Professor Carl Frey is the Dieter Schwarz Associate Professor of AI & Work at the Oxford Internet Institute and a Fellow of Mansfield College, University of Oxford. He is also Director of the Future of Work Programme and Oxford Martin Citi Fellow at the Oxford Martin School. Frey has served as an advisor and consultant to international organisations, think tanks, government, and business, including the G20, the OECD, the European Commission, the United Nations, and several Fortune 500 companies. He is also an op-ed contributor to the Financial Times, Foreign Affairs, Scientific American, and the Wall Street Journal, where he has written on the economics of artificial intelligence, the history of technology, the future of cities, and remote work. His most recent book, The Technology Trap: Capital, Labor, and Power in the Age of Automation, was selected a Financial Times Best Books of the Year in 2019, when it also won Princeton University’s prestigious Richard A. Lester Prize.

Hosted by

Professor John Tasioulas

Professor John Tasioulas, the inaugural Director for the Institute for Ethics and AI, and Professor of Ethics and Legal Philosophy, Faculty of Philosophy, University of Oxford. He was previously the inaugural Chair of Politics, Philosophy & Law and Director of the Yeoh Tiong Lay Centre for Politics, Philosophy & Law at The Dickson Poon School of Law, Kings College London. Professor Tasioulas has degrees in Law and Philosophy from the University of Melbourne, and a D.Phil in Philosophy from the University of Oxford, where he studied as a Rhodes Scholar. He was previously a Lecturer in Jurisprudence at the University of Glasgow, Reader in Moral and Legal Philosophy at the University of Oxford, where he taught from 1998-2010, and Quain Professor of Jurisprudence at University College London.

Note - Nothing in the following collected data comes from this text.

Lemma group_text_inj unit o1 o2 o3 unit' o1' o2' o3' :
  wf_segment (Token unit o1 o2 o3) → wf_segment (Token unit' o1' o2' o3') →
  group_text unit o1 o2 o3 = group_text unit' o1' o2' o3' →
  Token unit o1 o2 o3 = Token unit' o1' o2' o3'.
Proof.
  intros Hwf Hwf' Hg.
  destruct (Split_group _ _ _ _ Hwf) as [S1 S2].
  destruct (Split_group _ _ _ _ Hwf') as [S1' S2'].
  rewrite Hg, S1' in S1. injection S1 as <- Hoff.
  rewrite Hoff, S2 in S2'. injection S2' as E1 E2 E3.
  destruct Hwf as (_ & _ & H1 & H2 & H3), Hwf' as (_ & _ & H1' & H2' & H3').
  by rewrite (offset_text_inj o1 o1'), (offset_text_inj o2 o2'),
    (offset_text_inj o3 o3').
Qed.

Lemma token_prefix_inj unit o1 o2 o3 unit' o1' o2' o3' rest :
  wf_segment (Token unit o1 o2 o3) → wf_segment (Token unit' o1' o2' o3') →
  String.prefix (segment_text (Token unit o1 o2 o3))
    (segment_text (Token unit' o1' o2' o3') +:+ rest) = true →
  Token unit o1 o2 o3 = Token unit' o1' o2' o3'.
Proof.
  intros Hwf Hwf' [r Hr]%prefix_inv.
  pose proof (matchAt_token _ _ _ _ rest Hwf') as M'.
  rewrite Hr, (matchAt_token _ _ _ _ r Hwf) in M'.
  injection M' as M'. by apply group_text_inj.
Qed.

(** *** Replacing a token in a string cut into segments *)

Lemma replaceFrom_skip u rest old new :
  strings.replaceFrom (String.length u) (u +:+ rest) old new
  = strings.replaceFrom O rest old new.
Proof. induction u as [|c u IH]; [done|]. by rewrite app_cons. Qed.

Lemma replaceFrom_miss c s old new :
  String.prefix old (String c s) = false →
  strings.replaceFrom O (String c s) old new
  = String c (strings.replaceFrom O s old new).
Proof. intros H. cbn [strings.replaceFrom]. by rewrite H. Qed.

Lemma replaceFrom_hit c s rest new :
  strings.replaceFrom O (String c s +:+ rest) (String c s) new
  = new +:+ strings.replaceFrom O rest (String c s) new.
Proof.
  pose proof (prefix_app (String c s) rest) as Hp.
  rewrite app_cons in *. cbn [strings.replaceFrom]. rewrite Hp.
  f_equal. cbn [String.length]. rewrite Nat.sub_succ, Nat.sub_0_r.
  apply replaceFrom_skip.
Qed.

Lemma replaceFrom_free s rest old new :
  free_of "{" s →
  strings.replaceFrom O (s +:+ rest) (String "{" old) new
  = s +:+ strings.replaceFrom O rest (String "{" old) new.
Proof.
  unfold free_of. induction s as [|c s IH]; [done|]. cbn [all_chars].
  intros [Hc Hs]%andb_prop. apply negb_true_iff, bool_decide_eq_false in Hc.
  rewrite !app_cons. rewrite replaceFrom_miss.
  - by rewrite IH.
  - by apply prefix_cons_ne.
Qed.

Lemma replaceFrom_plain s rest unit o1 o2 o3 new :
  no_match s → wf_segment (Token unit o1 o2 o3) →
  strings.replaceFrom O (s +:+ rest) (segment_text (Token unit o1 o2 o3)) new
  = s +:+ strings.replaceFrom O rest (segment_text (Token unit o1 o2 o3)) new.
Proof.
  intros Hs Hwf. induction s as [|c s IH]; [done|].
  destruct Hs as [Hc Hs]. rewrite !app_cons.
  rewrite replaceFrom_miss; [by rewrite IH|].
  destruct (String.prefix _ _) eqn:Hp; [|done].
  apply prefix_inv in Hp as [r Hr].
  specialize (Hc rest). rewrite app_cons, Hr, matchAt_token in Hc by done.
  done.
Qed.
(** ** PoseMath: further properties *)

Section PoseMathMore.

Import PoseMath.

Lemma sum_squares_nonneg (a b c : R) : 0 <= a * a + b * b + c * c.
Proof. nra. Qed.

Lemma length_sqr (a : Vec3) : length a * length a = x a * x a + y a * y a + z a * z a.
Proof. unfold length. apply sqrt_sqrt, sum_squares_nonneg. Qed.

Lemma length_normalize (a : Vec3) : length (normalize a) = 1.
Proof.
  unfold normalize.
  destruct (Rltb (length a) 1e-9) eqn:Hl.
  - unfold length; cbn [x y z]. apply sqrt_of_square; lra.
  - unfold Rltb in Hl. destruct (Rlt_dec (length a) 1e-9) as [| Hge]; [discriminate |].
    assert (Hpos : 0 < length a) by lra.
    pose proof (length_sqr a) as Hsq.
    unfold length at 1; cbn [x y z].
    apply sqrt_of_square; [lra |].
    set (l := length a) in *.
    replace (x a / l * (x a / l) + y a / l * (y a / l) + z a / l * (z a / l))
      with ((x a * x a + y a * y a + z a * z a) / (l * l)) by (field; lra).
    rewrite <- Hsq. field. lra.
Qed.

Lemma square_in_range (v : R) : Rabs v <= 1e150 -> v * v <= 1e300.
Proof.
  intro H. pose proof (Rabs_pos v) as Hpos.
  replace (v * v) with (Rabs v * Rabs v)
    by (unfold Rabs; destruct (Rcase_abs v); lra).
  replace 1e300 with (1e150 * 1e150) by lra.
  apply Rmult_le_compat; assumption.
Qed.

Lemma squared_length_in_range (a : Vec3) :
  in_range a -> x a * x a + y a * y a + z a * z a <= 3e300.
Proof.
  intros (Hx & Hy & Hz).
  pose proof (square_in_range _ Hx). pose proof (square_in_range _ Hy).
  pose proof (square_in_range _ Hz). lra.
Qed.

(** X1.  For a vector whose components are at most 1e150 in absolute value,
    the squared length [normalize] computes is at most 3e300, inside the
    range of a double, and the vector returned has length 1: the input
    scaled to length 1, or (0, 0, 1) when the input is shorter than 1e-9. *)
Theorem normalize_is_unit :
  forall a : Vec3,
    in_range a ->
    x a * x a + y a * y a + z a * z a <= 3e300 /\ length (normalize a) = 1.
Proof.
  intros a Hrange. split; [apply squared_length_in_range, Hrange | apply length_normalize].
Qed.
(** A dangerous element written in any letter case, with attributes and a body
    free of [<], is removed together with its body. *)
Theorem sanitize_html_removes_element t tag_text close_text a attrs body b :
  In t dangerous_tags ->
  map lower_char tag_text = list_ascii_of_string t ->
  map lower_char close_text = list_ascii_of_string t ->
  ~ In "<"%char (a ++ attrs ++ body ++ b) ->
  ~ In ">"%char attrs ->
  sanitize_html (string_of_list_ascii
    (a ++ "<"%char :: tag_text ++ attrs ++ ">"%char :: body ++
     "<"%char :: "/"%char :: close_text ++ ">"%char :: b)) =
  string_of_list_ascii (a ++ b).
Proof.
  intros Ht Htag Hclose Hno Hgt.
  destruct (dangerous_tag_facts t Ht) as [Hlow _].
  pose proof (lowered_no_lt _ _ Htag Hlow) as Hnt.
  pose proof (lowered_no_lt _ _ Hclose Hlow) as Hnc.
  rewrite !in_app_iff in Hno.
  assert (Hab : ~ In "<"%char (a ++ b)) by (rewrite in_app_iff; tauto).
  rewrite sanitize_html_passes, list_ascii_of_string_of_list_ascii. f_equal.
  apply (fold_one _ t); [exact Ht| | |].
  - intros u Hu Hne. unfold sanitize_pass.
    destruct (dangerous_tags_distinct u t Hu Ht Hne) as [Hut Htu].
    destruct (dangerous_tag_facts u Hu) as [Hul Hune].
    assert (Hn1 : forall R, ci_prefix (open_tag (list_ascii_of_string u))
                              ("<"%char :: tag_text ++ R) = false).
    { intros R. rewrite ci_prefix_open_lt, map_app, Htag.
      destruct (is_prefix (list_ascii_of_string u) (list_ascii_of_string t ++ map lower_char R))
        eqn:E; [|reflexivity].
      apply is_prefix_app_inv in E as [E|E]; congruence. }
    assert (Hn2 : forall R, ci_prefix (open_tag (list_ascii_of_string u))
                              ("<"%char :: "/"%char :: R) = false).
    { intros R. rewrite ci_prefix_open_lt.
      destruct (list_ascii_of_string u) as [|c ul] eqn:Eu; [contradiction|].
      cbn [map is_prefix]. destruct (Ascii.eqb_spec c (lower_char "/"%char)) as [Ec|_]; [|reflexivity].
      simpl in Hul. vm_compute in Ec. subst c. vm_compute in Hul. discriminate. }
    assert (Hno' : ~ In "<"%char (a ++ tag_text ++ attrs ++ body ++ close_text ++ b))
      by (rewrite !in_app_iff; tauto).
    rewrite re_sub_element_text; [|apply match_element_lt|exact Hno'|apply no_open_no_match, Hn1|apply no_open_no_match, Hn2].
    apply re_sub_element_text; [apply match_tag_lt|exact Hno'|apply no_open_no_match, Hn1|apply no_open_no_match, Hn2].
  - unfold sanitize_pass.
    rewrite re_sub_plain_app by (exact (match_element_lt _) || tauto).
    rewrite (re_sub_match _ _ b (match_element_lt _)).
    + rewrite (re_sub_plain _ b (match_element_lt _)) by tauto.
      apply re_sub_plain; [apply match_tag_lt|exact Hab].
    + apply match_element_removes; (exact Htag || exact Hclose || exact Hgt || tauto).
  - intros u. unfold sanitize_pass.
    rewrite (re_sub_plain _ _ (match_element_lt _) Hab).
    exact (re_sub_plain _ _ (match_tag_lt _) Hab).
Qed.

He has also acted as a consultant on human rights for the World Bank and is a member of the International Advisory Board of the European Parliament's Panel for the Future of Science and Technology (STOA). He has published widely in moral, legal, and political philosophy.

Ekaterina Hertog

Dr Ekaterina Hertog is the Institute for Ethics in AI's Associate Professor in AI and Society, joint with the Oxford Internet Institute and in association with Wadham College

Ekaterina’s research interests lie at the intersection of digital sociology and family sociology. She leads the ESRC-funded DomesticAI project that scopes new technologies’ potential to free up time now locked into unpaid domestic labour and measures how willing people are to introduce these technologies into their private lives. First research findings offering predictions about the transformative potential of domestic automation have been published in PLOS ONE as The future(s) of unpaid work: How susceptible do experts from different backgrounds think the domestic sphere is to automation and Technological Forecasting and Social Change as The future of unpaid work: Estimating the effects of automation on time spent on housework and care work in Japan and the UK. Looking more broadly at how digital technologies integrate into domestic life she also published a paper in Convergence on ‘It’s not her fault': Trust through anthropomorphism among young adult Amazon Alexa users.